▶ EXERCISE DETAILS:
From the listing below, copy only the lines from the line that contains "(** ** The inode on disk *)" to the line that contains "(Hd : dinode_wf d).", counting those two lines as part of the copy.

◇ ◇ ◇ ◇

Lemma rd_short (a b : list Z) x off : off = Z.of_nat (length a) -> - 2 ^ 15 <= x < 2 ^ 15 -> i16 (rd_u16 (a ++ le_bytes 2 (u16 x) ++ b) off) = x.
Proof.
  intros -> Hx. unfold rd_u16. rewrite slice_app_mid by (rewrite ?le_bytes_length; lia). rewrite le_val_bytes; [by apply i16_u16|].
  pose proof (u16_range x). cbn. lia.
Qed.

Lemma rd_word (a b : list Z) x off : off = Z.of_nat (length a) -> 0 <= x < 2 ^ 32 -> rd_u32 (a ++ le_bytes 4 x ++ b) off = x.
Proof.
  intros -> Hx. unfold rd_u32. rewrite slice_app_mid by (rewrite ?le_bytes_length; lia). apply le_val_bytes. cbn. lia.
Qed.

Lemma rd_addr (a : list Z) l i x : l !! i = Some x -> 0 <= x < 2 ^ 32 ->
  rd_u32 (a ++ mjoin (le_bytes 4 <$> l)) (Z.of_nat (length a) + 4 * Z.of_nat i) = x.
Proof.
  intros Hi Hx. rewrite <- (take_drop_middle l i x Hi), fmap_app, fmap_cons, join_app. cbn [mjoin list_join]. rewrite app_assoc.
  apply rd_word; [|done]. rewrite length_app, mjoin_bytes_length, length_take. pose proof (lookup_lt_Some _ _ _ Hi). lia.
Qed.

Lemma dec_enc_dinode d : dinode_wf d -> dec_dinode (enc_dinode d) = d.
Proof.
  intros [W1 W2 W3 W4 W5 W6 W7]. unfold dec_dinode. destruct d as [ty mj mi nl sz ad]. cbn [di_type di_major di_minor di_nlink di_size di_addrs] in *.
  unfold enc_dinode. cbn [di_type di_major di_minor di_nlink di_size di_addrs]. f_equal.
  - by apply (rd_short []).
  - by apply (rd_short (le_bytes 2 (u16 ty))).
  - rewrite app_assoc. by apply rd_short.
  - pose proof (rd_short (le_bytes 2 (u16 ty) ++ le_bytes 2 (u16 mj) ++ le_bytes 2 (u16 mi)) (le_bytes 4 sz ++ mjoin (le_bytes 4 <$> ad)) nl 6 eq_refl W4) as E.
    by rewrite <- !app_assoc in E.
  - pose proof (rd_word (le_bytes 2 (u16 ty) ++ le_bytes 2 (u16 mj) ++ le_bytes 2 (u16 mi) ++ le_bytes 2 (u16 nl)) (mjoin (le_bytes 4 <$> ad)) sz 8 eq_refl W5) as E.
    by rewrite <- !app_assoc in E.
  - apply list_eq. intros i. rewrite list_lookup_fmap. destruct (decide (i < 13)%nat) as [Hi|Hi].
    + rewrite lookup_seq_lt by done. destruct (lookup_lt_is_Some_2 ad i ltac:(lia)) as [a Ha]. rewrite Ha. cbn [fmap option_fmap option_map Nat.add].
      f_equal. rewrite Forall_lookup in W6.
      pose proof (rd_addr (le_bytes 2 (u16 ty) ++ le_bytes 2 (u16 mj) ++ le_bytes 2 (u16 mi) ++ le_bytes 2 (u16 nl) ++ le_bytes 4 sz) ad i a Ha (W6 i a Ha)) as E.
      by rewrite <- !app_assoc in E.
    + rewrite lookup_seq_ge by lia. by rewrite (proj2 (lookup_ge_None ad i)) by lia.
Qed.

(** ** The inode on disk *)

(** Inode [i] of the disk [V]. *)
Definition disk_inode (S : superblock) (V : gmap Z (list Z)) (i : Z) : dinode :=
  dec_dinode (slice (dinode_off i) DINODE_SIZE (default [] (V !! IBLOCK i S))).

Definition put_inode (S : superblock) (V : gmap Z (list Z)) (i : Z) (d : dinode) : gmap Z (list Z) :=
  <[IBLOCK i S := splice (dinode_off i) (enc_dinode d) (default [] (V !! IBLOCK i S))]> V.

Lemma dinode_off_range i : 0 <= dinode_off i /\ dinode_off i + DINODE_SIZE <= BSIZE.
Proof. unfold dinode_off. change IPB with 16. pose proof (Z.mod_pos_bound i 16). unfold DINODE_SIZE, BSIZE. lia. Qed.

Section disk_inode.
Context {s ds : Z} {S : superblock} {V : gmap Z (list Z)} (Hfs : fs_ok s ds S V) (Hwf : disk_wf V).
Context {i : Z} {d : dinode} (Hi : 0 <= i < sb_ninodes S) (Hd : dinode_wf d).

Lemma inode_block : exists l, V !! IBLOCK i S = Some l /\ length l = Z.to_nat BSIZE.
Proof.
  destruct (fs_dom Hfs (IBLOCK i S)) as [l Hl]; [|exists l; split; [done|by eapply Hwf]].
  pose proof (ly_inode (fs_layout Hfs) i Hi). pose proof (ly_data (fs_layout Hfs)). pose proof (ly_log (fs_layout Hfs)). szs.
Qed.

Lemma put_inode_eq : disk_inode S (put_inode S V i d) i = d.
Proof.
  destruct inode_block as (l & Hl & Hll). unfold disk_inode, put_inode. rewrite lookup_insert_eq, Hl. cbn [default from_option id].
  pose proof (dinode_off_range i). pose proof (enc_dinode_length d Hd) as He. change (default [] (Some l)) with l.
  rewrite slice_splice_eq; [by apply dec_enc_dinode|lia|unfold DINODE_SIZE in *; szs|rewrite He; unfold DINODE_SIZE; lia].
Qed.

◇ ◇ ◇ ◇

▶ ANSWER TO THIS TASK:
(** ** The inode on disk *)

(** Inode [i] of the disk [V]. *)
Definition disk_inode (S : superblock) (V : gmap Z (list Z)) (i : Z) : dinode :=
  dec_dinode (slice (dinode_off i) DINODE_SIZE (default [] (V !! IBLOCK i S))).

Definition put_inode (S : superblock) (V : gmap Z (list Z)) (i : Z) (d : dinode) : gmap Z (list Z) :=
  <[IBLOCK i S := splice (dinode_off i) (enc_dinode d) (default [] (V !! IBLOCK i S))]> V.

Lemma dinode_off_range i : 0 <= dinode_off i /\ dinode_off i + DINODE_SIZE <= BSIZE.
Proof. unfold dinode_off. change IPB with 16. pose proof (Z.mod_pos_bound i 16). unfold DINODE_SIZE, BSIZE. lia. Qed.

Section disk_inode.
Context {s ds : Z} {S : superblock} {V : gmap Z (list Z)} (Hfs : fs_ok s ds S V) (Hwf : disk_wf V).
Context {i : Z} {d : dinode} (Hi : 0 <= i < sb_ninodes S) (Hd : dinode_wf d).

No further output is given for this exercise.